§ WORK REQUEST:
All lines in the data bearing the string "None" should be identified and copied.

---------- DATA FOR ANALYSIS

(* ===== verification/Framing.v ===== *)
(** * Daemon framing (src/src/daemon/framing.rs)

    Length-prefixed control frames: legacy frames carry a big-endian [u32]
    length, schema-3 frames the magic [ABS3] before it.  The reader and writer
    are Rust's [Read] and [Write] traits, given here as type classes; allocation
    is a parameter, since [try_reserve_exact] may refuse. *)
From stdpp Require Import base list strings.
From Stdlib Require Import ZArith Lia.
From S2P Require Import Prelude RustStr.

Open Scope Z_scope.
Open Scope rust_scope.

Definition MAX_APP_FRAME_BYTES : Z := 1024 * 1024.
Definition MAX_V4_CONTROL_BYTES : Z := 64 * 1024.
Definition APP_SCHEMA_V4 : Z := 3.
Definition APP_SCHEMA_V4_CONVERSATIONS : Z := 2.

(** [*b"ABS3"] *)
Definition SCHEMA3_MAGIC : list Z := bytes "ABS3".

Inductive FrameKind := Legacy | Schema3.
#[export] Instance FrameKind_eq_dec : EqDecision FrameKind.
Proof. solve_decision. Defined.

Module FrameKindOps.
Definition limit (k : FrameKind) (legacy : Z) : Z :=
  match k with
  | Legacy => Z.min legacy MAX_APP_FRAME_BYTES
  | Schema3 => Z.min legacy MAX_V4_CONTROL_BYTES
  end.
Definition schema (k : FrameKind) : Z :=
  match k with
  | Legacy => APP_SCHEMA_V4_CONVERSATIONS
  | Schema3 => APP_SCHEMA_V4
  end.
End FrameKindOps.
Import FrameKindOps.

Inductive FrameFailure := Empty | Oversize | Io.

Record FrameReadError := mkFrameReadError { fre_kind : FrameKind; fre_failure : FrameFailure }.

Inductive IoError := InvalidData (message : string) | OutOfMemory (message : string) | WriteFailed.

(** [std::io::Read] and [std::io::Write], as far as the code uses them. *)
Class Read (R : Type) := {
  read_exact : R -> nat -> option (list Z) * R;
  read_exact_len : forall r n bs r', read_exact r n = (Some bs, r') -> length bs = n;
}.
Class Write (W : Type) := {
  write_all : W -> list Z -> result IoError unit * W;
  flush : W -> result IoError unit * W;
}.

(** [impl Read for &[u8]]: a short input is drained and reported. *)
#[export] Program Instance slice_Read : Read (list Z) := {|
  read_exact r n :=
    if Nat.leb n (length r) then (Some (take n r), drop n r) else (None, []);
|}.
Next Obligation.
  intros r n bs r' H. simpl in H. destruct (Nat.leb_spec n (length r)); [|discriminate].
  simplify_eq. rewrite length_take. lia.
Qed.

(** [impl Write for Vec<u8>] *)
#[export] Instance vec_Write : Write (list Z) := {|
  write_all w bs := (Ok tt, w ++ bs);
  flush w := (Ok tt, w);
|}.

(** [u32::to_be_bytes] and [u32::from_be_bytes] *)
Definition u32_to_be_bytes (n : Z) : list Z :=
  [n / 16777216; (n / 65536) mod 256; (n / 256) mod 256; n mod 256].
Definition u32_from_be_bytes (bs : list Z) : Z :=
  foldl (fun acc b => acc * 256 + b) 0 bs.

Section Frames.
Context `{Read R} `{Write W}.
(** Whether an exact reservation of that many bytes is granted. *)
Context (alloc : Z -> bool).

Definition read_frame (reader : R) (legacy_max : Z)
    : result FrameReadError (FrameKind * list Z) * R :=
  match read_exact reader 4 with
  | (None, reader) => (Err (mkFrameReadError Legacy Io), reader)
  | (Some prefix, reader) =>
      let kind := if bool_decide (prefix = SCHEMA3_MAGIC) then Schema3 else Legacy in
      let second :=
        if bool_decide (kind = Schema3) then read_exact reader 4 else (Some prefix, reader) in
      match second with
      | (None, reader) => (Err (mkFrameReadError kind Io), reader)
      | (Some prefix, reader) =>
          let length := u32_from_be_bytes prefix in
          if length =? 0 then (Err (mkFrameReadError kind Empty), reader)
          else if limit kind legacy_max <? length
          then (Err (mkFrameReadError kind Oversize), reader)
          else if negb (alloc length)
          then (Err (mkFrameReadError kind Oversize), reader)
          else match read_exact reader (Z.to_nat length) with
               | (None, reader) => (Err (mkFrameReadError kind Io), reader)
               | (Some bytes, reader) => (Ok (kind, bytes), reader)
               end
      end
  end.

Definition write_frame (kind : FrameKind) (bs : list Z) (legacy_max : Z) : Tx W IoError unit :=
  let len := Z.of_nat (length bs) in
  if (len =? 0) || (limit kind legacy_max <? len)
  then traise (InvalidData "invalid control frame length")
  else if u32_max <? len
  then traise (InvalidData "invalid control frame length")
  else
    (if bool_decide (kind = Schema3) then (fun w => write_all w SCHEMA3_MAGIC) else tret tt) ;;
    (fun w => write_all w (u32_to_be_bytes len)) ;;
    (fun w => write_all w bs) ;;
    (fun w => flush w).

(** The [Bounded] writer of [serialize_bounded]. *)
Record Bounded := mkBounded { b_bytes : list Z; b_capacity : Z; b_max : Z }.

Definition bounded_len (b : Bounded) : Z := Z.of_nat (length (b_bytes b)).

(** [target] in [Bounded::write]: the size the buffer is grown to. *)
Definition bounded_target (b : Bounded) (required : Z) : Z :=
  Z.min (Z.max required (Z.max (Z.min u64_max (b_capacity b * 2)) 4096)) (b_max b).

Definition bounded_write (bs : list Z) : Tx Bounded IoError unit := fun b =>
  let n := Z.of_nat (length bs) in
  if usize_saturating_sub (b_max b) (bounded_len b) <? n
  then (Err (InvalidData "control frame too large"), b)
  else
    let required := bounded_len b + n in
    if b_capacity b <? required
    then
      let target := bounded_target b required in
      if alloc target
      then (Ok tt, mkBounded (b_bytes b ++ bs) target (b_max b))
      else (Err (OutOfMemory "control frame allocation refused"), b)
    else (Ok tt, mkBounded (b_bytes b ++ bs) (b_capacity b) (b_max b)).

Fixpoint bounded_write_chunks (chunks : list (list Z)) : Tx Bounded IoError unit :=
  match chunks with
  | [] => tret tt
  | c :: rest => bounded_write c ;; bounded_write_chunks rest
  end.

--------------------

§ OUTPUT OF THE TASK:
    if Nat.leb n (length r) then (Some (take n r), drop n r) else (None, []);
  | (None, reader) => (Err (mkFrameReadError Legacy Io), reader)
      | (None, reader) => (Err (mkFrameReadError kind Io), reader)
               | (None, reader) => (Err (mkFrameReadError kind Io), reader)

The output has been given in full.